First Facebook sees investors lining up to buy privately held shares worth 25 times revenue. Now, according to The Wall Street Journal, Twitter is holding early talks with Google (NASDAQ:GOOG) and Facebook with the microblogging site valued between $8 and $10 billion — or as much as 200 times the company’s recent value.
The news was so much gasoline onto the debate raging over whether we’re seeing dot-com redux: Some declared it insanity, while others maintained that, unlike Webvan and other dot-com disasters, these are companies with a strong future ahead of them.
So, fundamental analysis goes onto the back burner. Let’s pretend that valuations don’t matter right now – because, really, they don’t. Instead, let’s assume things have gotten irrational valuation-wise enough that such a deal could happen. Would they make sense?
If you’re Google, you have to be thinking, yes. Google has planted social-network seeds several times with Orkut, Wave and Buzz. Except for Orkut’s early popularity in Brazil, the results have been a few anemic shoots. The company is building social networking technology into features like Gmail, but it needs a critical mass of users to make it work. Twitter could provide that.
And Google is one of the few companies that could pay an exalted price for Twitter without blinking. Not long ago, it was ready to pay $6 billion for Groupon, which has considerably fewer than Twitter’s 200 million members. Google could put down $10 billion in cash and still have $25 billion on hand — in fact, $10 billion is the amount of cash Google amassed in the past year alone.

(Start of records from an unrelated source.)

(** X5.  What [api.request] settles with is the answer of the network to
    the last request it sent, the one after all retries, not to the
    original one; and it never rejects with a timeout error that carries
    its config: such an error is always retried instead. *)
Theorem interceptor_surfaces_last_answer (fuel : nat) (cfg : requestConfig)
    (answer : AxiosError + AxiosResponse) (tr : trace) :
  request fuel net cfg noTrace = (Some answer, tr) →
  (∃ c, sent tr !! interceptorRetries tr = Some c ∧
        length (sent tr) = S (interceptorRetries tr) ∧
        net (interceptorRetries tr) c = answer) ∧
  (∀ e, answer = inl e → isTimeoutError e = false ∨ config e = None).
Proof.
  intros H.
  destruct (request_trace _ _ _ _ _ H)
    as (new & k & Hsent & Hsl & Hlen & _ & _ & _ & _ & Hans & Herr).
  simpl in Hsent, Hsl, Hans. unfold interceptorRetries.
  rewrite Hsl, length_replicate, Hsent. split.
  - destruct (Hans answer eq_refl) as (c & Hl & Hc). exists c.
    repeat split; [exact Hl | lia | exact Hc].
  - intros e ->. apply Herr. reflexivity.
Qed.

End InterceptorMore.

Lemma interceptor_retries_only_timeouts_witness :
  let tr := Api.mkTrace [Samples.chartRequest; Samples.chartRequest; Samples.chartRequest]
                        [3000; 3000] in
  Api.sleeps tr = replicate (Api.interceptorRetries tr) 3000 ∧
  length (Api.sent tr) = (Api.interceptorRetries tr + 1)%nat ∧
  (∀ c, Api.sent tr !! 0%nat = Some c → c = Samples.chartRequest) ∧
  (∀ j, (j < Api.interceptorRetries tr)%nat →
        ∃ c e c', Api.sent tr !! j = Some c ∧
                  Samples.timesOutThen 2 Samples.okResponse j c = inl e ∧
                  Api.isTimeoutError e = true ∧ Api.config e = Some c' ∧
                  (∀ c'', Api.sent tr !! S j = Some c'' → c'' = c')).
Proof.
  exact (interceptor_retries_only_timeouts (Samples.timesOutThen 2 Samples.okResponse) 3
           Samples.chartRequest (Some (inr Samples.okResponse))
           (Api.mkTrace [Samples.chartRequest; Samples.chartRequest; Samples.chartRequest]
                        [3000; 3000]) eq_refl).
Defined.

Lemma interceptor_surfaces_last_answer_witness :
  let tr := Api.mkTrace [Samples.chartRequest; Samples.chartRequest; Samples.chartRequest]
                        [3000; 3000] in
  (∃ c, Api.sent tr !! Api.interceptorRetries tr = Some c ∧
        length (Api.sent tr) = S (Api.interceptorRetries tr) ∧
        Samples.timesOutThen 2 Samples.okResponse (Api.interceptorRetries tr) c
        = inr Samples.okResponse) ∧
  (∀ e, inr Samples.okResponse = inl e → Api.isTimeoutError e = false ∨ Api.config e = None).
Proof.
  exact (interceptor_surfaces_last_answer (Samples.timesOutThen 2 Samples.okResponse) 3
           Samples.chartRequest (inr Samples.okResponse)
           (Api.mkTrace [Samples.chartRequest; Samples.chartRequest; Samples.chartRequest]
                        [3000; 3000]) eq_refl).
Defined.

(* ===================================================================== *)
(** ** Further properties: getStockChart under the useStockChart hook *)
(* ===================================================================== *)

Section HookMore.

Import UseStockChart.

Lemma valid_not_nullish point : isValidPoint point = true → nullish point = false.
Proof. destruct point; simpl; try discriminate; reflexivity. Qed.

(** What [onResponse] can leave in [data]. *)
Lemma onResponse_data response st :
  data (onResponse response st) = data st ∨
  ∃ points, data (onResponse response st) = List.filter isValidPoint points.
Proof.
  unfold onResponse. destruct (validStructure response); [|left; reflexivity].
  destruct (get (get response "data") "data") as [| | | | |[|first others]|];
    try (left; reflexivity).
  - right. exists []. reflexivity.
  - destruct (nullish first); [left; reflexivity|]. right. eauto.
Qed.

Lemma onResponse_error_keeps_data response st :
  error st = None → is_Some (error (onResponse response st)) →
  data (onResponse response st) = data st.
Proof.
  unfold onResponse. intros Hn.
  destruct (validStructure response); [|reflexivity].
  destruct (get (get response "data") "data") as [| | | | |[|first others]|];
    try reflexivity.
  - simpl. rewrite Hn. intros [? ?]; discriminate.
  - destruct (nullish first); [reflexivity|]. simpl. rewrite Hn. intros [? ?]; discriminate.
Qed.

(** X6.  End to end: for a body with truthy [success] whose series is not
    empty and does not start with [null], the hook ends with exactly the
    valid points of the series as [data], in their order, no error, and
    [loading] cleared; the second validation of the hook removes nothing. *)
Theorem useStockChart_shows_valid_points
    (symbol : string) (rd first : jsval) (others : list jsval) (st : state) :
  symbol ≠ "" →
  truthy (get rd "success") = true →
  get (get rd "data") "data" = JArr (first :: others) →
  nullish first = false →
  fetchChartData symbol (inr rd) st
    = mkState (List.filter StockService.isValid (first :: others)) false None.
Proof.
  intros Hsym Hs Hd Hf. unfold fetchChartData.
  rewrite (truthy_symbol _ Hsym). cbn [negb StockService.getStockChartCall].
  rewrite (getStockChart_success _ _ _ Hs Hd Hf). cbn [StockService.outcome].
  rewrite filterPoints_fst.
  set (valid := List.filter StockService.isValid (first :: others)).
  unfold onResponse, validStructure.
  cbn [StockService.newResponse get field String.eqb Ascii.eqb Bool.eqb truthy isArray andb].
  rewrite Hs.
  assert (Hall : Forall (λ p, isValidPoint p = true) valid) by apply filtered_all_valid.
  destruct valid as [|v rest] eqn:Hvalid; [reflexivity|].
  rewrite (valid_not_nullish v) by (inversion Hall; assumption).
  assert (Hid : List.filter isValidPoint (v :: rest) = v :: rest).
  { rewrite <- Hvalid. subst valid. change isValidPoint with StockService.isValid.
    rewrite <- (filterPoints_fst (List.filter _ _)).
    rewrite filter_all_valid by apply filtered_all_valid. reflexivity. }
  rewrite Hid. reflexivity.
Qed.

(** X7.  The hook never holds a point that fails the validation: if
    every point of [data] is valid before a fetch, so is every point of
    [data] after it, however the fetch ends. *)
Theorem useStockChart_data_stays_valid
    (symbol : string) (net : thrown + jsval) (st : state) :
  Forall (λ p, isValidPoint p = true) (data st) →
  Forall (λ p, isValidPoint p = true) (data (fetchChartData symbol net st)).
Proof.
  intros Hst. unfold fetchChartData.
  destruct (negb (truthy (JStr symbol))); [exact Hst|].
  cbn [setLoading data].
  destruct (StockService.outcome (StockService.getStockChartCall net)) as [err|response].
  - exact Hst.
  - destruct (onResponse_data response (setError None (setLoading true st)))
      as [-> | [points ->]]; [exact Hst|].
    apply filtered_all_valid.
Qed.

Lemma useStockChart_data_stays_valid_witness :
  Forall (λ p, isValidPoint p = true)
         (data (fetchChartData "AAPL" (inr Samples.twoPointBody) initial)).
Proof.
  refine (useStockChart_data_stays_valid "AAPL" (inr Samples.twoPointBody) initial _).
  constructor.
Defined.

(** X8.  Every fetch for a non-empty symbol ends with [loading] cleared,
    and a fetch that ends in an error leaves [data] as it was: the series
    loaded before stays on display. *)
Theorem useStockChart_error_keeps_data
    (symbol : string) (net : thrown + jsval) (st : state) :
  symbol ≠ "" →
  loading (fetchChartData symbol net st) = false ∧
  (is_Some (error (fetchChartData symbol net st)) →
   data (fetchChartData symbol net st) = data st).
Proof.
  intros Hsym. unfold fetchChartData.
  rewrite (truthy_symbol _ Hsym). cbn [negb]. split; [reflexivity|].
  cbn [setLoading data error].
  destruct (StockService.outcome (StockService.getStockChartCall net)) as [err|response].
  - reflexivity.
  - intros Herr.
    exact (onResponse_error_keeps_data response (setError None (setLoading true st))
             eq_refl Herr).
Qed.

Shareholders would scream, but it would be a nice way for Mr. Page to assert his style as CEO. Page has said in the past that Google is willing to forego short-term profits to build long-term success. And buying Twitter fits that game plan, provided Google can integrate it effectively into its overall business.

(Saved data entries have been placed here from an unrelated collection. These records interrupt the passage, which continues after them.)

Hypothesis hit_key : forall x, hit x = true <-> key x = k.
Hypothesis key_upd : forall x, key (upd x) = key x.

Lemma keys_upsert (rows : list X) :
  map key (upsert hit upd new rows)
  = if existsb hit rows then map key rows else (map key rows ++ [k])%list.
Proof.
  unfold upsert. destruct (existsb hit rows).
  - rewrite map_map. apply map_ext. intros r.
    destruct (hit r); [apply key_upd|reflexivity].
  - rewrite map_app. cbn [map]. f_equal. f_equal. now apply hit_key.
Qed.

Lemma NoDup_upsert (rows : list X) :
  NoDup (map key rows) -> NoDup (map key (upsert hit upd new rows)).
Proof.
  intros Hnd. rewrite keys_upsert. destruct (existsb hit rows) eqn:E; [exact Hnd|].
  apply NoDup_app; [exact Hnd|repeat constructor; intros []|].
  intros x Hx [<- | []].
  apply in_map_iff in Hx. destruct Hx as (r & Hr & Hin).
  apply hit_key in Hr.
  assert (Hex : existsb hit rows = true)
    by (apply existsb_exists; now exists r).
  congruence.
Qed.

Lemma filter_hit_at_most_one (rows : list X) :
  NoDup (map key rows) -> (List.length (filter hit rows) <= 1)%nat.
Proof.
  induction rows as [|r rows IH]; cbn [map filter]; intros Hnd; [cbn; lia|].
  inversion Hnd as [|? ? Hnotin Hnd']; subst.
  destruct (hit r) eqn:E; [|now apply IH].
  replace (filter hit rows) with (@nil X); [cbn; lia|].
  symmetry. apply existsb_false_filter.
  destruct (existsb hit rows) eqn:Ex; [|reflexivity].
  exfalso. apply Hnotin.
  apply existsb_exists in Ex. destruct Ex as (x & Hx & Hhit).
  apply hit_key in E. apply hit_key in Hhit.
  apply in_map_iff. exists x. split; [congruence|exact Hx].
Qed.

Lemma filter_hit_upsert_single (rows : list X) :
  NoDup (map key rows) ->
  exists r, filter hit (upsert hit upd new rows) = [r] /\
            (r = new \/ exists r0, In r0 rows /\ hit r0 = true /\ r = upd r0).
Proof.
  intros Hnd. rewrite filter_hit_upsert.
  destruct (existsb hit rows) eqn:E.
  - pose proof (filter_hit_at_most_one rows Hnd) as Hlen.
    apply existsb_exists in E. destruct E as (x & Hx & Hhit).
    assert (Hin : In x (filter hit rows)) by (apply filter_In; auto).
    destruct (filter hit rows) as [|r0 [|r1 rest]] eqn:Hf.
    + contradiction.
    + exists (upd r0). split; [reflexivity|]. right. exists r0.
      assert (Hr0 : In r0 (filter hit rows)) by (rewrite Hf; now left).
      apply filter_In in Hr0. tauto.
    + cbn in Hlen. lia.
  - exists new. split; [reflexivity|now left].
Qed.

End Upsert.

(** ** The budget upsert of both stores *)

Section BudgetUpsert.

Import Database.

Lemma key_eqb_eq (k1 k2 : Z * string * string) : key_eqb k1 k2 = true <-> k1 = k2.
Proof.
  destruct k1 as [[u1 m1] c1], k2 as [[u2 m2] c2]. unfold key_eqb.
  rewrite !andb_true_iff, Z.eqb_eq, !String.eqb_eq.
  split.
  - intros [[-> ->] ->]. reflexivity.
  - intros E. injection E as -> -> ->. auto.
Qed.

Lemma conflicts_key (k : Z * string * string) (r : budget_row) :
  conflicts k r = true <-> budget_key r = k.
Proof. apply key_eqb_eq. Qed.

Lemma conflicts_other (k k' : Z * string * string) (r : budget_row) :
  k' <> k -> conflicts k r = true -> conflicts k' r = false.
Proof.
  intros Hne Hk. apply conflicts_key in Hk.
  destruct (conflicts k' r) eqn:E; [|reflexivity].
  apply conflicts_key in E. congruence.
Qed.

Lemma upsert_new_irrelevant {X : Type} (hit : X -> bool) (upd : X -> X)
    (new new' : X) (rows : list X) :
  existsb hit rows = true ->
  upsert hit upd new rows = upsert hit upd new' rows.
Proof.
  intros E. unfold upsert. now rewrite E.
Qed.

(** [save_budget] is the insert-or-update on the key's rows. *)
Lemma save_budget_budgets (u : Z) (m c : string) (a : Q) (d : db) :
  budgets (snd (save_budget u m c a d))
  = upsert (conflicts (u, m, c)) (fun r => set_b_amount r a)
           {| b_id := budgets_seq d + 1; b_user_id := u; b_month := m;
              b_category := c; b_amount := a |}
           (budgets d).
Proof.
  unfold save_budget, upsert.
  destruct (existsb (conflicts (u, m, c)) (budgets d)); reflexivity.
Qed.

Lemma save_budget_expenses (u : Z) (m c : string) (a : Q) (d : db) :
  expenses (snd (save_budget u m c a d)) = expenses d /\
  expenses_seq (snd (save_budget u m c a d)) = expenses_seq d.
Proof.
  unfold save_budget.
  destruct (existsb (conflicts (u, m, c)) (budgets d)); split; reflexivity.
Qed.

Lemma save_budget_unique (u : Z) (m c : string) (a : Q) (d : db) :
  unique_budget_keys d -> unique_budget_keys (snd (save_budget u m c a d)).
Proof.
  unfold unique_budget_keys. intros Hnd. rewrite save_budget_budgets.
  apply NoDup_upsert with (k := (u, m, c)).
  - now apply key_eqb_eq.
  - intros r. apply conflicts_key.
  - intros r. reflexivity.
  - exact Hnd.
Qed.

Lemma save_budget_entries (u : Z) (m c : string) (a : Q) (d : db) :
  unique_budget_keys d ->
  map b_amount (entries_for (u, m, c) (snd (save_budget u m c a d))) = [a].
Proof.
  intros Hnd. unfold entries_for. rewrite save_budget_budgets.
  destruct (filter_hit_upsert_single
              (conflicts (u, m, c)) (fun r => set_b_amount r a)
              {| b_id := budgets_seq d + 1; b_user_id := u; b_month := m;
                 b_category := c; b_amount := a |}
              (fun r Hr => Hr)
              (proj2 (key_eqb_eq (u, m, c) (u, m, c)) eq_refl)
              budget_key (u, m, c)
              (fun r => conflicts_key (u, m, c) r)
              (budgets d) Hnd)
    as (r & Hf & [-> | (r0 & _ & _ & ->)]); rewrite Hf; reflexivity.
Qed.

Lemma existsb_filter_implied {X : Type} (hit p : X -> bool) (rows : list X) :
  (forall x, hit x = true -> p x = true) ->
  existsb hit (filter p rows) = existsb hit rows.
Proof.
  intros Himp. induction rows as [|r rows IH]; cbn [filter existsb]; [reflexivity|].
  destruct (p r) eqn:Ep.
  - cbn [existsb]. now rewrite IH.
  - rewrite IH. destruct (hit r) eqn:Eh; [|reflexivity].
    rewrite (Himp r Eh) in Ep. discriminate Ep.
Qed.

Lemma filter_filter_andb {X : Type} (f g : X -> bool) (rows : list X) :
  filter f (filter g rows) = filter (fun x => f x && g x) rows.
Proof.
  induction rows as [|r rows IH]; cbn [filter]; [reflexivity|].
  destruct (g r); cbn [filter].
  - rewrite andb_true_r. destruct (f r); now rewrite IH.
  - rewrite andb_false_r. exact IH.
Qed.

But does Twitter want Google? That’s less certain. Google has a track record of buying startups like Dodgeball and Jaiku (a Twitter-like microblogging startup) and letting them languish inside its competitive culture. Twitter founder Evan Williams and its current CEO Dick Costolo have sold startups to Google (Blogger and Feedburner) and may not want to return to the Google fold soon.
Twitter would be much better off selling to Facebook. Facebook’s ad technology could give the site the revenue stream it’s been lacking. And while Facebook may not want to spend cash, it could pay for a deal in stock, giving Twitter shareholders an in on the much-coveted ownership of Facebook’s pre-IPO stock.

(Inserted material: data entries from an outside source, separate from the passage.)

(** [JS.binade] is the exponent of the binade. *)
Lemma binade_spec (q : Q) :
  0 < q → 2 ^ JS.binade q <= q ∧ q < 2 ^ (JS.binade q + 1).
Proof.
  intros Hq. unfold JS.binade.
  set (e := (Z.log2 (Qnum q) - Z.log2 (Z.pos (Qden q)))%Z).
  destruct q as [n d]. cbn [Qnum Qden] in e.
  assert (0 < n)%Z as Hn by (unfold Qlt in Hq; cbn in Hq; lia).
  destruct (Z.log2_spec n Hn) as [Hn1 Hn2].
  destruct (Z.log2_spec (Z.pos d) eq_refl) as [Hd1 Hd2].
  pose proof (Z.log2_nonneg n) as Hln.
  pose proof (Z.log2_nonneg (Z.pos d)) as Hld.
  assert (∀ a b : Z, (0 ≤ a)%Z → (0 ≤ b)%Z →
            2 ^ (a + - b) == inject_Z (2 ^ a) / inject_Z (2 ^ b)) as Hpow.
  { intros a b Ha Hb. rewrite Qpower_plus by done. rewrite Qpower_opp.
    by rewrite <- !(Zpower_Qpower 2) by lia. }
  assert (∀ b : Z, (0 ≤ b)%Z → 0 < inject_Z (2 ^ b)) as Hpow0.
  { intros b Hb. change 0 with (inject_Z 0). rewrite <- Zlt_Qlt.
    apply Z.pow_pos_nonneg; lia. }
  assert (2 ^ (e - 1) <= n # d) as Hlow.
  { replace (e - 1)%Z with (Z.log2 n + - (Z.succ (Z.log2 (Z.pos d))))%Z
      by (unfold e; lia).
    rewrite Hpow by lia.
    apply Qle_shift_div_r; [apply Hpow0; lia|].
    assert (0 < 2 ^ Z.log2 n)%Z by (apply Z.pow_pos_nonneg; lia).
    set (a := (2 ^ Z.log2 n)%Z) in *.
    set (b := (2 ^ Z.succ (Z.log2 (Z.pos d)))%Z) in *.
    unfold Qle, Qmult, inject_Z. cbn. nia. }
  assert (n # d < 2 ^ (e + 1)) as Hhigh.
  { replace (e + 1)%Z with (Z.succ (Z.log2 n) + - Z.log2 (Z.pos d))%Z
      by (unfold e; lia).
    rewrite Hpow by lia.
    apply Qlt_shift_div_l; [apply Hpow0; lia|].
    assert (0 < 2 ^ Z.log2 (Z.pos d))%Z by (apply Z.pow_pos_nonneg; lia).
    set (a := (2 ^ Z.succ (Z.log2 n))%Z) in *.
    set (b := (2 ^ Z.log2 (Z.pos d))%Z) in *.
    unfold Qlt, Qmult, inject_Z. cbn. nia. }
  destruct (Qle_bool (2 ^ e) (n # d)) eqn:E.
  - split; [by apply Qle_bool_iff|done].
  - split; [done|]. replace (e - 1 + 1)%Z with e by lia.
    apply Qnot_le_lt. intros Hle. apply Qle_bool_iff in Hle. congruence.
Qed.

But it’s not clear Facebook needs Twitter. Facebook’s social network is designed to let users choose who they share their updates with, while Twitter’s interface is more public. I imagine Facebook is in the game mostly to mess with Google’s plans, because a Facebook-Twitter combo would basically kill any hopes Google has of being relevant in the social web.
Or maybe Twitter doesn’t want to sell at all. But it knows these kinds of reports become self-fulfilling prophecies. In December, Twitter was valued below $4 billion. Since then, it has flexed its technological muscle during the recent demonstrations in Tunisia and Egypt. And now, if Twitter stays private and taps instead the venture market, it will be a lot easier to be valued at $10 billion — whether it’s worth it or not.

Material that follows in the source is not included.